* YOUR INSTRUCTIONS *
Before answering, work out how many lines below contain the string "sunday"; the reply is that number alone.

* Stored data *
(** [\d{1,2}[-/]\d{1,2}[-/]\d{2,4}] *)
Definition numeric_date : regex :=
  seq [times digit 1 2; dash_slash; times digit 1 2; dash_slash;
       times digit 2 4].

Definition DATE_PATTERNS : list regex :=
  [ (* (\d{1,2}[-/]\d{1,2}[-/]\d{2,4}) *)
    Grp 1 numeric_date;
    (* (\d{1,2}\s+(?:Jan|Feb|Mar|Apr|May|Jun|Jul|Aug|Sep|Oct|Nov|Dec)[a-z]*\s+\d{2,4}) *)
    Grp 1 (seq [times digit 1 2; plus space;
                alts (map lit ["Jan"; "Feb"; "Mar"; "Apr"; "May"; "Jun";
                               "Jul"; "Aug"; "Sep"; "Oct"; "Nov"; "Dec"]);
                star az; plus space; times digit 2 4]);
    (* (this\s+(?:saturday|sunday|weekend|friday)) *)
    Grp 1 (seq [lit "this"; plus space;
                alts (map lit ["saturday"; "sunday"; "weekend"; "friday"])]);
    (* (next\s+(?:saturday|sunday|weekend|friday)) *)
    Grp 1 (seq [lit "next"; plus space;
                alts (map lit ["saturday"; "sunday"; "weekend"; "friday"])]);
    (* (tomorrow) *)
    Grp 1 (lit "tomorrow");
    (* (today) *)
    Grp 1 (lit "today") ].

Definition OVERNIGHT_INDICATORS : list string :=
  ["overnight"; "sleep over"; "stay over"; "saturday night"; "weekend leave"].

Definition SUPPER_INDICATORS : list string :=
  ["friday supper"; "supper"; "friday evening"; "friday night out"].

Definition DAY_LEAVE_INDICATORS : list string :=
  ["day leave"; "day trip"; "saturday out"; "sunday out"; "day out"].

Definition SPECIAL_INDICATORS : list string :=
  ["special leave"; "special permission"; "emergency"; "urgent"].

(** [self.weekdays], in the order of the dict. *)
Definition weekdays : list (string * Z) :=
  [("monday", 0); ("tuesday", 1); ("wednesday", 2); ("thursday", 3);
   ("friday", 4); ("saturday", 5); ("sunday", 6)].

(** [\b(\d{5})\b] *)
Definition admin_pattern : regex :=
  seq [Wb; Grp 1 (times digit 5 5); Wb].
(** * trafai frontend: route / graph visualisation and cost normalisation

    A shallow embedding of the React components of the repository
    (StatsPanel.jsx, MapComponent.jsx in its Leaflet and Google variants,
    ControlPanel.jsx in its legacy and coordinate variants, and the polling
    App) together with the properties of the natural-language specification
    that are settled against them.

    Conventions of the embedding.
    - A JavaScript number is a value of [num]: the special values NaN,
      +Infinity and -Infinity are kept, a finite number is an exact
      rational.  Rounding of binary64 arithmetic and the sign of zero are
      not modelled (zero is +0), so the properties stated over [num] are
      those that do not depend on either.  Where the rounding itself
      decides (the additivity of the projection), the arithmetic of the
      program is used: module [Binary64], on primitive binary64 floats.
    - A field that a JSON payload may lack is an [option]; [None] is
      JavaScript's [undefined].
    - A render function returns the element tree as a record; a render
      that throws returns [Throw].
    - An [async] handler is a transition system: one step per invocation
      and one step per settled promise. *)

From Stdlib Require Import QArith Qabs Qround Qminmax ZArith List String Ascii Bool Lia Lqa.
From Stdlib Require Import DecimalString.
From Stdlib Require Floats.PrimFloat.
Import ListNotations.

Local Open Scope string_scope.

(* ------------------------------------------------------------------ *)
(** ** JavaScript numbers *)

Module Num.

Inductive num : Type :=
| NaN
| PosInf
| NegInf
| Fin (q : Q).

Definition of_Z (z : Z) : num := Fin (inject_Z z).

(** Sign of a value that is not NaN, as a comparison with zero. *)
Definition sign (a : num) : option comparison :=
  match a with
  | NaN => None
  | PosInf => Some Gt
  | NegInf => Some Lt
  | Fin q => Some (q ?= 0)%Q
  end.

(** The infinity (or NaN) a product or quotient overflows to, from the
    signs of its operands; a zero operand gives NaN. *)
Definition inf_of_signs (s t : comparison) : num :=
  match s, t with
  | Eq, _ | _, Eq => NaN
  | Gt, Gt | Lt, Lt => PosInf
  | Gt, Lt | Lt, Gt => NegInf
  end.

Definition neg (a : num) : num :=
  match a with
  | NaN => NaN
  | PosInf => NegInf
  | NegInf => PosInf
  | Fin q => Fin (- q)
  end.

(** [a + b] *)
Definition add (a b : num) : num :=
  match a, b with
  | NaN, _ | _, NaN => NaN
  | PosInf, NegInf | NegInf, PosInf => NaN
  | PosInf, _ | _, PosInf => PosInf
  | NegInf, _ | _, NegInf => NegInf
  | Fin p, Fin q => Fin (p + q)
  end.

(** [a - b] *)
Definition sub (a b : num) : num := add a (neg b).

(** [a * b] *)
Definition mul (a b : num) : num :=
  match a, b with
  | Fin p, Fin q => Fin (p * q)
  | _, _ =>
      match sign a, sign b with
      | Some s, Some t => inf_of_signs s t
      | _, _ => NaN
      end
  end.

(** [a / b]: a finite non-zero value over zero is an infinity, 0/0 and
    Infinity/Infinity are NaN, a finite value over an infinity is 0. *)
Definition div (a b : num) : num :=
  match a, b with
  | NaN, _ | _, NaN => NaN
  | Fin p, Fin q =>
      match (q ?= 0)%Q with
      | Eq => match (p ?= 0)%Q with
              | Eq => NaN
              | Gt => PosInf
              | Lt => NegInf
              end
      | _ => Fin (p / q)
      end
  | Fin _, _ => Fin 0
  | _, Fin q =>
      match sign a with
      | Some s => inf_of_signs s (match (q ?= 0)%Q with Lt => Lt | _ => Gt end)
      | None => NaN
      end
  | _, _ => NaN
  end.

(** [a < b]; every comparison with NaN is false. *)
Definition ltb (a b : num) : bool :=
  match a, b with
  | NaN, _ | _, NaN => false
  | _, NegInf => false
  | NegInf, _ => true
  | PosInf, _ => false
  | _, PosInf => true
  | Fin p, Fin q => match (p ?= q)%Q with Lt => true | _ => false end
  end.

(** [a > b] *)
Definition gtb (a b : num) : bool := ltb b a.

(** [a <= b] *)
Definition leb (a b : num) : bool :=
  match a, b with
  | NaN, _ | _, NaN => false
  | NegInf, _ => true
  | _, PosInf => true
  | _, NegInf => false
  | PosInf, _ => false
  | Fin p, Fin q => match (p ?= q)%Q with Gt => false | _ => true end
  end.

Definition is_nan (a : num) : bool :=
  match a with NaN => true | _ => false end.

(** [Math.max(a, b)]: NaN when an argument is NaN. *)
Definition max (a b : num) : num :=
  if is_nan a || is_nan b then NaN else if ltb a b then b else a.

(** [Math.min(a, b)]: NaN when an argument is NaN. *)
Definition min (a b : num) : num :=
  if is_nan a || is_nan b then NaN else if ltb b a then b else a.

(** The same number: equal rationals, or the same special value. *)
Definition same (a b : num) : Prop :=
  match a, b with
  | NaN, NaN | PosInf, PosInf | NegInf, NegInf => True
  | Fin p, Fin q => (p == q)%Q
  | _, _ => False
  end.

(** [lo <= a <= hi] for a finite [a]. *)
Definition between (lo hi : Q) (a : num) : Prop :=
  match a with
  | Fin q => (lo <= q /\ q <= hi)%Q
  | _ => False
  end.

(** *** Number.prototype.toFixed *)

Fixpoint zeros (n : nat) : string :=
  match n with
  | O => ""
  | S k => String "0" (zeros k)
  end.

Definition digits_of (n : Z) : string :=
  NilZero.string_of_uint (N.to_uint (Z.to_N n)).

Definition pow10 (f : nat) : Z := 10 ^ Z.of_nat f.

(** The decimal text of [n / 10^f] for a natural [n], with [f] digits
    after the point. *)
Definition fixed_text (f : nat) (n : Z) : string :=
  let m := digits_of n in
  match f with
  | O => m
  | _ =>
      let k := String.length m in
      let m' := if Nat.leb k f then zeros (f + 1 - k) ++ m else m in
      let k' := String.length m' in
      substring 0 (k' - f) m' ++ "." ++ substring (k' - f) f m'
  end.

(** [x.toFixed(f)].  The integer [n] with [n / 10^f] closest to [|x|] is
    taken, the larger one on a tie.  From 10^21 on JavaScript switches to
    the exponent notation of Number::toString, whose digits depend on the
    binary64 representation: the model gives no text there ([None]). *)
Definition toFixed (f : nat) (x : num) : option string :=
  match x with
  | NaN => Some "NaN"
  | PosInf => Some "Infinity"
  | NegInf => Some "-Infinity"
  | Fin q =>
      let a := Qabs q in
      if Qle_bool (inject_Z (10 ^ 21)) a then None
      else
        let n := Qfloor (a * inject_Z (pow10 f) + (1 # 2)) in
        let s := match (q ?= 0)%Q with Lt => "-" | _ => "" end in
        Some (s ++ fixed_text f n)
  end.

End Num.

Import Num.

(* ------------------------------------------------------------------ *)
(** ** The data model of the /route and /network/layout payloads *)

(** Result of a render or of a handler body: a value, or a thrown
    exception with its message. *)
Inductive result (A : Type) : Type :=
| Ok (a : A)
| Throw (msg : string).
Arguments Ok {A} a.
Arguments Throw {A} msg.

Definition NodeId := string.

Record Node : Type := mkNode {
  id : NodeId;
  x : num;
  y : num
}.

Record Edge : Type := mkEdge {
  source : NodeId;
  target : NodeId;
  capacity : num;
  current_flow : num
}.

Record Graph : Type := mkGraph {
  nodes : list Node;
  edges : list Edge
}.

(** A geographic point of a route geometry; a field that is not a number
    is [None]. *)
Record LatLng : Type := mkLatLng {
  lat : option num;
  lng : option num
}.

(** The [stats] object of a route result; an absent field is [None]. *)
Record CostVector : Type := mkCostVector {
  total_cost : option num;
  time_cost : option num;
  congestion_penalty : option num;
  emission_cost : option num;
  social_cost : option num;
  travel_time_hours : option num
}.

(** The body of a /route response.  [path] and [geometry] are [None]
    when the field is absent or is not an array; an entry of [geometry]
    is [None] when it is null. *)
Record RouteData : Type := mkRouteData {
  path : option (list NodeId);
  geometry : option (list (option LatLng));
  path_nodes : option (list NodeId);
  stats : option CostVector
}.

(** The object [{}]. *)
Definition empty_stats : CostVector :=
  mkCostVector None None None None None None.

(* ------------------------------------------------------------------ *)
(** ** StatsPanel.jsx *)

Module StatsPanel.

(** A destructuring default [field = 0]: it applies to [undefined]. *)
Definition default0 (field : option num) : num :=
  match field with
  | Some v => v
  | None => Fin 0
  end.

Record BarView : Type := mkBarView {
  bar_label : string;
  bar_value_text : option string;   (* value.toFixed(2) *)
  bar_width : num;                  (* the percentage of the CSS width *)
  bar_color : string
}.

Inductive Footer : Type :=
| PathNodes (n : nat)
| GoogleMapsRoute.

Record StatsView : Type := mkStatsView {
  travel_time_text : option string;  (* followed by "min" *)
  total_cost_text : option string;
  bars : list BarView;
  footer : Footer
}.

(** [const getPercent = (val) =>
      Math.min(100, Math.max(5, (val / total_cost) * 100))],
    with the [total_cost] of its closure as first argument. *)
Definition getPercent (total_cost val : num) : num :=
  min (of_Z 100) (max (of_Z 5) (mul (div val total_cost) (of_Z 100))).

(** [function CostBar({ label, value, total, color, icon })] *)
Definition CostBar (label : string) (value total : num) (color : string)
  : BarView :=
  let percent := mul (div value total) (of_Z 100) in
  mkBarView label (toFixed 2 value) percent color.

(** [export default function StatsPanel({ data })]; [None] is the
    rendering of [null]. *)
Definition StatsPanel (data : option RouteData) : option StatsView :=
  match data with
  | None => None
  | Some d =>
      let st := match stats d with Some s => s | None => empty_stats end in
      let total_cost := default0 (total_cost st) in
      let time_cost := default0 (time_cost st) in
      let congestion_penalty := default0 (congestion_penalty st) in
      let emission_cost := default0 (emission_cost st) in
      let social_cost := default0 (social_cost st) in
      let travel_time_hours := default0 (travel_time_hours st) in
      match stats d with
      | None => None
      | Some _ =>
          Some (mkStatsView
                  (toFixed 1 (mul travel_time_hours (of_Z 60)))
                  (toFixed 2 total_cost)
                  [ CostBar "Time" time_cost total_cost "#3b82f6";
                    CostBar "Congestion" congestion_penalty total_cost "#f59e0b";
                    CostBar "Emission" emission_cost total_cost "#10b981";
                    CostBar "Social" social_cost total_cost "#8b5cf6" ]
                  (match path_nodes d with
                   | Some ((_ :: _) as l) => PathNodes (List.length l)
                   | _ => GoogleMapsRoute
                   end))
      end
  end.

* SOLUTION *
6